Identification of the human PMR1 mRNA endonuclease as an alternatively processed product of the gene for peroxidasin-like protein

Shan-Qing Gu (Center for RNA Biology and Department of Molecular and Cellular Biochemistry, The Ohio State University, Columbus, Ohio 43210-1218 ), Baskar Bakthavachalu, Joonhee Han, Deepak Patil, Yuichi Otsuka (Center for RNA Biology and Department of Molecular and Cellular Biochemistry, The Ohio State University, Columbus, Ohio 43210-1218 ), Chittibabu Guda (Center for Bioinformatics and Systems Biology, Department of Genetics, Cell Biology and Anatomy, University of Nebraska Medical Center, Omaha, NE 68118-5145), Daniel R. Schoenberg (Center for RNA Biology and Department of Molecular and Cellular Biochemistry, The Ohio State University, Columbus, Ohio 43210-1218 )

Abstract:
PMR1 is an mRNA endonuclease that degrades its targets while they are engaged by translating ribosomes.
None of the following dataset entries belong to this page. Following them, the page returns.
(* ===== verification/Fat12Ops.v ===== *)
(** What the loops of [Fat12] do: freeing, allocating, storing and reading chains. *)

From S2P Require Import Prelude CString Fat12 Fat12Table Fat12Dir.

Section ops.
Context (f : fat12) (G : geom_ok f).

Abbreviation get := (fat12_get_next_cluster f).
Abbreviation cb := (cb f).
Abbreviation valid := (valid f).
Abbreviation coff := (coff f).

(** Everything from the directory on. *)
Definition same_data (d d' : disk) : Prop := forall a, g_root_dir_offset f <= a -> dbyte d' a = dbyte d a.

(** Bytes outside the table do not matter to the table. *)
Lemma get_frame d d' c : valid c -> bytes_ok d -> bytes_ok d' ->
  (forall a, a < g_root_dir_offset f -> dbyte d' a = dbyte d a) -> get d' c = get d c.
Proof.
  intros Hc Hd Hd' H. pose proof (epos_range f G c Hc). rewrite !(get_eq f G) by done. rewrite !H by lia. done.
Qed.

(** ** Freeing *)

Lemma free_chain_ok d c cs n : bytes_ok d -> links f d c cs -> NoDup cs -> (length cs < n)%nat ->
  exists d', free_chain n f d c = Some d' /\ bytes_ok d' /\ same_data d d'
    /\ forall x, valid x -> get d' x = if decide (x ∈ cs) then 0 else get d x.
Proof.
  revert d c cs. induction n as [|n IH]; intros d c cs Hb Hl Hnd Hn; [lia|]. destruct cs as [|x cs]; cbn [free_chain].
  - cbn in Hl. rewrite (proj2 (Z.ltb_ge c _)) by lia. rewrite andb_false_r. exists d.
    split; [done|]. split; [done|]. split; [done|]. intros y _. rewrite decide_False by apply not_elem_of_nil. done.
  - destruct Hl as (-> & Hv & Hl). apply NoDup_cons in Hnd as [Hx Hnd]. pose proof (ge_total f G).
    assert (2 <= x < 0xFF8) by (unfold Fat12Table.valid in Hv; lia).
    rewrite (proj2 (Z.leb_le _ _)), (proj2 (Z.ltb_lt x _)) by lia. cbn [andb]. set (d1 := fat12_set_cluster f x 0 d).
    assert (forall y, valid y -> get d1 y = if decide (y = x) then 0 else get d y) as Hg
      by (intros y Hy; apply (get_set f G); done || lia).
    destruct (IH d1 (get d x) cs) as (d' & E & Hb' & Hs' & Hg').
    + apply (set_cluster_bytes_ok f G); done || lia.
    + apply (links_ext f d); [|done]. intros y Hy. pose proof (links_valid f _ _ _ Hl) as Hvs. rewrite Forall_forall in Hvs.
      rewrite Hg by (by apply Hvs). by rewrite decide_False by (intros E0; by rewrite E0 in Hy).
    + done.
    + cbn in Hn. lia.
    + exists d'. split; [done|]. split; [done|]. split.
      * intros a Ha. rewrite Hs' by done. apply (set_cluster_frame f G); done || lia.
      * intros y Hy. rewrite Hg', Hg by done. destruct (decide (y ∈ cs)), (decide (y = x)), (decide (y ∈ x :: cs)); set_solver.
Qed.

Lemma free_chain_chain d c cs : bytes_ok d -> chain f d c cs -> NoDup cs ->
  exists d', free_chain (Z.to_nat CHAIN_FUEL) f d c = Some d' /\ bytes_ok d' /\ same_data d d'
    /\ forall x, valid x -> get d' x = if decide (x ∈ cs) then 0 else get d x.
Proof.
  intros Hb [[-> ->]|[_ Hl]] Hnd.
  - exists d. split; [done|]. split; [done|]. split; [done|]. intros x _. by rewrite decide_False by apply not_elem_of_nil.
  - apply free_chain_ok; [done|done|done|]. pose proof (ge_total f G).
    pose proof (valid_length f G cs Hnd (links_valid f _ _ _ Hl)). unfold CHAIN_FUEL. lia.
Qed.

(** ** Allocation *)

Definition free_count (d : disk) : Z := count_true (fun k => get d (2 + k) =? 0) (Z.to_nat (g_total_clusters f)).

Lemma alloc_loop_ok d n c : 2 <= c <= g_total_clusters f + 2 -> g_total_clusters f + 2 - c < Z.of_nat n ->
  (exists x, alloc_loop n f d c = Some x /\ valid x /\ get d x = 0)
  \/ (alloc_loop n f d c = Some 0 /\ forall x, c <= x < g_total_clusters f + 2 -> get d x <> 0).
Proof.
  pose proof (ge_total f G). revert c. induction n as [|n IH]; intros c Hc Hn; [lia|]. cbn [alloc_loop].
  rewrite u32_id by (unfold is_u32; lia). destruct (Z.ltb_spec c (g_total_clusters f + 2)) as [Hlt|Hge].
  2: { right. split; [done|]. lia. }
  destruct (Z.eqb_spec (get d c) 0) as [E|E].
  - left. exists c. split; [done|]. split; [unfold Fat12Table.valid; lia|done].
  - rewrite Z.mod_small by lia. destruct (IH (c + 1)) as [H1|[H1 H2]]; [lia|lia|by left|right].
    split; [done|]. intros x Hx. destruct (decide (x = c)) as [->|]; [done|]. apply H2. lia.
Qed.

Lemma alloc_ok d : bytes_ok d ->
  (free_count d = 0 /\ fat12_alloc_cluster f d = Some (0, d))
  \/ (exists c, fat12_alloc_cluster f d = Some (c, fat12_set_cluster f c 0xFFF d) /\ valid c /\ get d c = 0 /\ 0 < free_count d).
Proof.
  intros Hb. pose proof (ge_total f G) as Ht. unfold fat12_alloc_cluster.
  destruct (alloc_loop_ok d (Z.to_nat ALLOC_FUEL) 2) as [(x & -> & Hv & Hx)|[-> Hn]]; [lia|unfold ALLOC_FUEL; lia|right|left].
  - exists x. pose proof Hv as Hv'. unfold Fat12Table.valid in Hv'. rewrite (proj2 (Z.eqb_neq x 0)) by lia.
    do 3 (split; [done|]). unfold free_count. apply (count_true_pos _ _ (x - 2)); [lia|].
    replace (2 + (x - 2)) with x by lia. by apply Z.eqb_eq.
  - split; [|done]. unfold free_count. rewrite (count_true_ext _ (fun _ => false)); [apply count_true_false|].
    intros k Hk. apply Z.eqb_neq. apply Hn. lia.
Qed.

Lemma free_count_take d d' c : valid c -> get d c = 0 -> get d' c <> 0 -> (forall x, valid x -> x <> c -> (get d' x = 0 <-> get d x = 0)) ->
  free_count d' = free_count d - 1.
Proof.
  intros Hv H0 H1 H. unfold free_count. pose proof Hv as Hv'. unfold Fat12Table.valid in Hv'.
  rewrite (count_true_flip (fun k => get d (2 + k) =? 0) (fun k => get d' (2 + k) =? 0) (Z.to_nat (g_total_clusters f)) (c - 2)); [lia|lia|..].
  - replace (2 + (c - 2)) with c by lia. by apply Z.eqb_eq.
  - replace (2 + (c - 2)) with c by lia. by apply Z.eqb_neq.
  - intros k Hk Hne. specialize (H (2 + k) ltac:(unfold Fat12Table.valid; lia) ltac:(lia)).
    destruct (Z.eqb_spec (get d (2 + k)) 0), (Z.eqb_spec (get d' (2 + k)) 0); tauto.
Qed.

(** ** Storing into a cluster *)

Lemma dbytes_lookup d a n k : 0 <= k < n -> dbytes d a n !! Z.to_nat k = Some (dbyte d (a + k)).
Proof.
  intros Hk. unfold dbytes. rewrite list_lookup_fmap, lookup_seqZ_lt by lia. cbn. do 2 f_equal. lia.
Qed.

Lemma length_dbytes d a n : length (dbytes d a n) = Z.to_nat n.
Proof. unfold dbytes. by rewrite length_map, length_seqZ. Qed.

Lemma store_cluster_byte d a l x : 0 <= a -> a + zlen l <= g_size f ->
  dbyte (store_cluster f a l d) x = if decide (a <= x < a + zlen l) then aget l (x - a) else dbyte d x.
Proof.
  pose proof (ge_size f G). revert d a. unfold zlen. induction l as [|b l IH]; intros d a Ha Hl; cbn [store_cluster].
  - rewrite decide_False by (cbn; lia). done.
  - cbn [length] in *. rewrite (proj2 (Z.ltb_lt _ _)) by lia. rewrite u32_id by (unfold is_u32; lia).
    rewrite IH by lia. rewrite dbyte_put. unfold aget. case_decide as H1; case_decide as H2; try lia.
    + rewrite (Z2Nat.inj_sub x a), (Z2Nat.inj_sub x (a + 1)) by lia. replace (Z.to_nat x - Z.to_nat a)%nat with (S (Z.to_nat x - Z.to_nat (a + 1))) by lia. done.
    + rewrite decide_True by lia. replace (x - a) with 0 by lia. done.
    + by rewrite decide_False by lia.
Qed.
Lemma empty_ok d1 C1 name i : fat_inv f d1 C1 -> has_name d1 name i ->
  exists d2, free_chain (Z.to_nat CHAIN_FUEL) f d1 (dfirst f d1 i) = Some d2 /\ emptied d1 (put_fields d2 i 0 0) C1 name i.
Proof.
  intros I (Hs & Hu & Hn). destruct (free_chain_chain f G d1 (dfirst f d1 i) (C1 i)) as (d2 & E & Hb2 & Hd2 & Hg2);
    [apply (fi_bytes _ _ _ I)|by apply (fi_chain _ _ _ I)|by apply (fi_nodup _ _ _ I)|].
  exists d2. split; [done|]. set (d3 := put_fields d2 i 0 0).
  destruct (put_fields_facts d2 i 0 0 Hs Hb2 ltac:(lia) ltac:(unfold is_u32; lia)) as (B3 & F3 & S3 & U3 & Fr3 & N3 & D3 & R3).
  fold d3 in B3, F3, S3, U3, Fr3, N3, D3, R3. destruct (entry_change_same d2 d3 i Hs Hb2 B3 R3) as (O3 & G3 & Da3).
  assert (forall j, slot j -> same_ent f d1 d2 j) as Hsame.
  { intros j Hj a Ha. apply Hd2. pose proof (ent_range f G j Hj). lia. }
  destruct (same_ent_facts f d1 d2 i (Hsame i Hs)) as (_ & U2 & Fr2 & N2 & A2 & _).
  assert (others_same d1 d3 i) as O by (intros j Hj Hne a Ha; rewrite (O3 j Hj Hne a Ha); by apply (Hsame j Hj)).
  assert (forall c, valid c -> get d3 c = if decide (c ∈ C1 i) then 0 else get d1 c) as Hg by (intros c Hc; rewrite G3 by done; by apply Hg2).
  split; [|by split; [|split; congruence]|done|done| |split; [done|split; [done|]]].
  - apply (rechained d1); [done..|congruence|congruence|congruence| | | |constructor|].
    + intros j c Hj Hne Uj Hc. destruct (fat_inv_valid d1 C1 j c I Hj Uj Hc) as [Hv _]. rewrite Hg by done.
      rewrite decide_False; [done|]. intros Hci. apply Hne. by apply (fi_apart _ _ _ I j i c).
    + by left.
    + rewrite S3. cbn. lia.
    + intros j c _ _ _ Hc. by apply elem_of_nil in Hc.
  - intros c Hc. rewrite Da3 by done. by apply (cdata_same_data f G).
  - unfold is_dir in *. rewrite D3. by rewrite A2.
Qed.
To date all of the work on this enzyme has been done on the Xenopus protein because of difficulties in identifying an obvious human ortholog. Xenopus PMR1 is an alternatively processed form of eosinophil peroxidase gene, but there is no evidence for a similar protein from this or any of the other human peroxidase genes. Results in this study identify the newly discovered gene for peroxidasin-like protein as the source of human PMR1. The two peroxidasin genes are a subgroup of the large peroxidase gene family. Both encode a 164 kDa membrane-bound protein with a heme peroxidase domain. In addition peroxidasin-like protein undergoes alternative splicing, the predicted product of which is a 57 kDa protein that shares critical features of Xenopus PMR1, including active site histidines, c-Src binding site, tyrosine phosphorylation site and SH2 binding site. We show here that this is the major form of peroxidasin-like protein in a number of cell lines, and using criteria developed in the course of characterizing the Xenopus protein demonstrate that this is human PMR1.

Keywords: mRNA decay, PMR1, RNA endonuclease